> [Activity] Starting with the line that contains "intros Hs Hlen." and stopping after the line that contains "- exfalso. apply Hn. constructor.", return each line below exactly as written, with no others.

[Stored data]
* * * *

(** [std::stoi] on a string of one to nine digits. *)
Lemma stoi_digits `{Platform} s c :
  all_digits s -> (1 <= length s <= 9)%nat -> stoi s c = (Ret (decimal s), c).
Proof.
  intros Hs Hlen. pose proof (decimal_range s Hs) as Hr.
  assert (Hpow : 10 ^ Z.of_nat (length s) <= 10 ^ 9)
    by (apply Z.pow_le_mono_r; lia).
  unfold stoi.
  destruct s as [|a s]; [cbn in Hlen; lia|].
  pose proof Hs as Hs'. inversion Hs' as [|? ? Ha _]; subst.
  apply isdigit_char in Ha as [Hv Ha].
  assert (Hsp : isspace (char_value a) = false).
  { rewrite Hv. unfold isspace.
    apply orb_false_iff. split; [apply Z.eqb_neq; lia|].
    apply andb_false_iff. right. apply Z.leb_gt. lia. }
  cbn [skipws]. rewrite Hsp. unfold signed.
  rewrite (digit_not a "-"%char Ha), (digit_not a "+"%char Ha)
    by (left; reflexivity).
  rewrite (span_digits_all _ Hs).
  replace ((decimal (a :: s) <? - INT_MAX - 1) || (INT_MAX <? decimal (a :: s)))
    with false; [reflexivity|].
  symmetry. apply orb_false_iff. unfold INT_MAX.
  split; [apply Z.ltb_ge | apply Z.ltb_ge]; lia.
Qed.

Lemma reject_non_digit_some `{Platform} s c :
  ~ all_digits s ->
  reject_non_digit s c
  = (sendResponse SERVER_SYNTAX_ERROR ;;; throw (runtime_error "Authentication failed.")) c.
Proof.
  induction s as [|a s IH]; intros Hn.
  - exfalso. apply Hn. constructor.
  - cbn [reject_non_digit].
    destruct (isdigit (char_value a)) eqn:Ha; cbn [negb]; [|reflexivity].
    apply IH. intros Hs. apply Hn. now constructor.
Qed.

(** The confirmations that [confirm] refuses with 301 SYNTAX ERROR: more
    than five characters, or a character that is no digit. *)
Lemma confirm_malformed `{Platform} fuel d u s rest c :
  sock_in c = arriving d (wire s) ++ rest ->
  d < TIMEOUT ->
  send_budget c = None ->
  has_terminator s = false ->
  (length s <= 10)%nat ->
  s <> CLIENT_RECHARGING ->
  (5 < length s)%nat \/ ~ all_digits s ->
  confirm (S fuel) u c
  = (Throw (runtime_error "Authentication failed."),
     sent (wire SERVER_SYNTAX_ERROR) None (with_in rest (with_rcvtimeo TIMEOUT c))).
Proof.
  intros Hin Hd Hb Ht Hlen Hne Hbad.
  unfold confirm. unfold bind at 1.
  rewrite (readMsg_frame fuel CLIENT_CONFIRMATION_LENGTH d s rest); try assumption;
    [| unfold CLIENT_CONFIRMATION_LENGTH, INT_MAX; lia].
  destruct (5 <? Z.of_nat (length s)) eqn:Hlong.
  - unfold bind. rewrite sendResponse_reliable by exact Hb. reflexivity.
  - destruct Hbad as [Hbad | Hbad]; [apply Z.ltb_ge in Hlong; lia|].
    unfold bind at 1. rewrite (reject_non_digit_some s _ Hbad).
    unfold bind. rewrite sendResponse_reliable by exact Hb. reflexivity.
Qed.

(** An empty confirmation passes both checks; [std::stoi] then throws
    [std::invalid_argument], and nothing is sent. *)
Lemma confirm_empty `{Platform} fuel d u rest c :
  sock_in c = arriving d (wire []) ++ rest ->
  d < TIMEOUT ->
  confirm (S fuel) u c
  = (Throw (invalid_argument "stoi"), with_in rest (with_rcvtimeo TIMEOUT c)).
Proof.
  intros Hin Hd. unfold confirm. unfold bind at 1.
  rewrite (readMsg_frame fuel CLIENT_CONFIRMATION_LENGTH d [] rest); try assumption;
    try reflexivity; try discriminate.
  unfold CLIENT_CONFIRMATION_LENGTH, INT_MAX. cbn. lia.
Qed.

(** C3 at the empty confirmation: after the user name Ab the server has
    sent its hash 21013; the empty confirmation makes [std::stoi] throw
    [std::invalid_argument], which the handler of
    [handleClientConnection] does not catch, and no 301 SYNTAX ERROR is
    sent. *)
Theorem empty_confirmation_escapes :
  let c := accepted (frames ["Ab"%string; ""%string]) None in
  fst (@handleClientConnection x86_64_linux 1 c) = Throw (invalid_argument "stoi")
  /\ sock_out (snd (@handleClientConnection x86_64_linux 1 c)) = wire (str "21013")
  /\ sock_in (snd (@handleClientConnection x86_64_linux 1 c)) = [].
Proof. repeat split. Qed.

(** C4, as the code has it. A confirmation of one to five digits is
    converted by [std::stoi] and cut to 16 bits; 200 OK is sent exactly
    when the decimal value modulo 65536 equals
    [(s * 1000 + 45328) mod 65536], [s] being the sum of the characters of
    the user name, and otherwise 300 LOGIN FAILED is sent and the session
    ends. *)
Theorem confirm_well_formed `{Platform} (fuel : nat) (d : Z) (u s : list ascii)
    (rest : list event) (c : ClientController) :
  sock_in c = arriving d (wire s) ++ rest ->
  d < TIMEOUT ->
  send_budget c = None ->
  all_digits s ->
  (1 <= length s <= 5)%nat ->
  confirm (S fuel) u c
  = if decimal s mod 65536 =? (sum_of_chars u * 1000 + 45328) mod 65536
    then (Ret tt, sent (wire SERVER_OK) None (with_in rest (with_rcvtimeo TIMEOUT c)))
    else (Throw (runtime_error "Authentication failed."),
          sent (wire SERVER_LOGIN_FAILED) None (with_in rest (with_rcvtimeo TIMEOUT c))).
Proof.
  intros Hin Hd Hb Hs Hlen.
  unfold confirm. unfold bind at 1.
  rewrite (readMsg_frame fuel CLIENT_CONFIRMATION_LENGTH d s rest); try assumption.
  - replace (5 <? Z.of_nat (length s)) with false by (symmetry; apply Z.ltb_ge; lia).
    unfold bind at 1. rewrite reject_non_digit_all by assumption.
    unfold bind at 1. rewrite stoi_digits by (assumption || lia).
    rewrite computeHash_sum. unfold uint16, CLIENT_KEY.
    destruct (decimal s mod 65536 =? (sum_of_chars u * 1000 + 45328) mod 65536);
      cbn [negb]; unfold bind; rewrite sendResponse_reliable by exact Hb; reflexivity.
  - now apply all_digits_no_terminator.
  - unfold CLIENT_CONFIRMATION_LENGTH, INT_MAX. lia.
  - intros ->. cbn in Hlen. lia.
Qed.

Lemma confirm_well_formed_witness :
  let c := accepted (frames ["11720"%string]) None in
  @confirm x86_64_linux 1 (str "Ab") c
  = if decimal (str "11720") mod 65536
       =? (@sum_of_chars x86_64_linux (str "Ab") * 1000 + 45328) mod 65536
    then (Ret tt, sent (wire SERVER_OK) None (with_in [] (with_rcvtimeo TIMEOUT c)))
    else (Throw (runtime_error "Authentication failed."),
          sent (wire SERVER_LOGIN_FAILED) None (with_in [] (with_rcvtimeo TIMEOUT c))).
Proof.
  apply (@confirm_well_formed x86_64_linux 0%nat 0 (str "Ab") (str "11720") []).
  - reflexivity.
  - reflexivity.
  - reflexivity.
  - repeat constructor.
  - cbn. lia.
Defined.

(** C4 as stated fails: for the user name a the expected confirmation is
    11256; the five digits 76792 exceed 65535, are congruent to 11256
    modulo 65536, and are answered with 200 OK. *)
Lemma confirm_well_formed_counterexample :
  let c := accepted (frames ["a"%string; "76792"%string]) None in
  spec_hash CLIENT_KEY (str "a") = 11256
  /\ decimal (str "76792") = 76792
  /\ @authenticate x86_64_linux 1 c
     = (Ret tt, sent (wire (str "20549") ++ wire SERVER_OK) None
                  (with_rcvtimeo TIMEOUT (accepted [] None))).
Proof. repeat split. Qed.

(** ** What a read leaves alone *)

Lemma same_robot_refl c : same_robot c c.
Proof. split; reflexivity. Qed.

Lemma same_robot_trans c1 c2 c3 : same_robot c1 c2 -> same_robot c2 c3 -> same_robot c1 c3.
Proof. intros [H1 H2] [H3 H4]. split; congruence. Qed.

Lemma sendResponse_same_robot msg c r c' :
  sendResponse msg c = (r, c') -> same_robot c c'.
Proof.
  unfold sendResponse.
  destruct (send_budget c) as [[|k]|]; intros [= _ <-]; split; reflexivity.
Qed.

Lemma readFromSocket_same_robot `{Platform} m c r c' :
  readFromSocket m c = (r, c') -> same_robot c c'.
Proof.
  unfold readFromSocket.
  destruct (read_loop m (rcvtimeo c) (sock_in c) read_start) as [[q| | |] rest];
    try (intros [= _ <-]; split; reflexivity).
  unfold bind.
  destruct (sendResponse SERVER_SYNTAX_ERROR (with_in rest c)) as [[[]| |] c1] eqn:Hs;
    apply sendResponse_same_robot in Hs; intros [= _ <-]; exact Hs.
Qed.

Lemma readMsg_same_robot `{Platform} fuel m : forall c r c',
  readMsg fuel m c = (r, c') -> same_robot c c'.
Proof.
  induction fuel as [|fuel IH]; intros c r c'.
  - intros [= _ <-]. split; reflexivity.
  - cbn [readMsg]. unfold bind at 1. unfold readFromSocketWithWait at 1.
    destruct (readFromSocket m (with_rcvtimeo TIMEOUT c)) as [[msg| |] c1] eqn:H1;
      apply readFromSocket_same_robot in H1;
      try (intros [= _ <-]; exact H1).
    destruct (str_eq_dec msg CLIENT_RECHARGING); [|intros [= _ <-]; exact H1].
    unfold bind at 1. unfold readFromSocketWithWait at 1.
    destruct (readFromSocket CLIENT_FULL_POWER_LENGTH (with_rcvtimeo TIMEOUT_RECHARGING c1))
      as [[msg2| |] c2] eqn:H2;
      apply readFromSocket_same_robot in H2;
      try (intros [= _ <-]; eapply same_robot_trans; eassumption).
    destruct (str_eq_dec msg2 CLIENT_FULL_POWER).
    + intros H3. apply IH in H3.
      eapply same_robot_trans; [|exact H3]. eapply same_robot_trans; eassumption.
    + unfold bind.
      destruct (sendResponse SERVER_LOGIC_ERROR c2) as [[[]| |] c3] eqn:Hs;
        apply sendResponse_same_robot in Hs; intros [= _ <-];
        (eapply same_robot_trans; [|exact Hs]); eapply same_robot_trans; eassumption.
Qed.

Lemma pickSecretMsg_same_robot `{Platform} fuel c r c' :
  pickSecretMsg fuel c = (r, c') -> same_robot c c'.
Proof.
  unfold pickSecretMsg. unfold bind at 1.
  destruct (sendResponse SERVER_PICK_UP c) as [[[]| |] c1] eqn:Hs;
    apply sendResponse_same_robot in Hs; try (intros [= _ <-]; exact Hs).
  unfold bind.
  destruct (readMsg fuel CLIENT_MESSAGE_LENGTH c1) as [[msg| |] c2] eqn:Hr;
    apply readMsg_same_robot in Hr; intros [= _ <-];
    eapply same_robot_trans; eassumption.
Qed.

(** ** Heading inference *)

(** C5, as the code has it. When the move of [getDirection] changes both
    coordinates, heading inference throws the logic error of
    [updateDirection] in the state the move left: the heading is not set and
    nothing is sent, in particular no 302 LOGIC ERROR. *)
Theorem heading_inference_both_axes `{Platform} (fuel : nat) (c c1 : ClientController) :
  moveRobot fuel c = (Ret tt, c1) ->
  x (position c1) <> x (position c) ->
  y (position c1) <> y (position c) ->
  getDirection fuel c = (Throw (logic_error "Same position in updateDirection"), c1).
Proof.
  intros Hmove Hx Hy.
  unfold getDirection. unfold bind at 1, get_position.
  unfold bind at 1. rewrite Hmove.
  unfold bind, get_position, updateDirection.
  apply Z.eqb_neq in Hx, Hy.
  rewrite Z.eqb_sym in Hx. rewrite Z.eqb_sym in Hy.
  now rewrite Hx, Hy.
Qed.

Lemma heading_inference_both_axes_witness :
  let c := with_position {| x := 1; y := 1 |} (accepted (frames ["OK 2 2"%string]) None) in
  let c1 := with_position {| x := 2; y := 2 |}
              (with_in [] (with_rcvtimeo TIMEOUT (sent (wire SERVER_MOVE) None c))) in
  @getDirection x86_64_linux 1 c
  = (Throw (logic_error "Same position in updateDirection"), c1).
Proof.
  apply (@heading_inference_both_axes x86_64_linux 1).
  - reflexivity.
  - discriminate.
  - discriminate.
Defined.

* * * *

> [Solution to this exercise]
  intros Hs Hlen. pose proof (decimal_range s Hs) as Hr.
  assert (Hpow : 10 ^ Z.of_nat (length s) <= 10 ^ 9)
    by (apply Z.pow_le_mono_r; lia).
  unfold stoi.
  destruct s as [|a s]; [cbn in Hlen; lia|].
  pose proof Hs as Hs'. inversion Hs' as [|? ? Ha _]; subst.
  apply isdigit_char in Ha as [Hv Ha].
  assert (Hsp : isspace (char_value a) = false).
  { rewrite Hv. unfold isspace.
    apply orb_false_iff. split; [apply Z.eqb_neq; lia|].
    apply andb_false_iff. right. apply Z.leb_gt. lia. }
  cbn [skipws]. rewrite Hsp. unfold signed.
  rewrite (digit_not a "-"%char Ha), (digit_not a "+"%char Ha)
    by (left; reflexivity).
  rewrite (span_digits_all _ Hs).
  replace ((decimal (a :: s) <? - INT_MAX - 1) || (INT_MAX <? decimal (a :: s)))
    with false; [reflexivity|].
  symmetry. apply orb_false_iff. unfold INT_MAX.
  split; [apply Z.ltb_ge | apply Z.ltb_ge]; lia.
Qed.

Lemma reject_non_digit_some `{Platform} s c :
  ~ all_digits s ->
  reject_non_digit s c
  = (sendResponse SERVER_SYNTAX_ERROR ;;; throw (runtime_error "Authentication failed.")) c.
Proof.
  induction s as [|a s IH]; intros Hn.
  - exfalso. apply Hn. constructor.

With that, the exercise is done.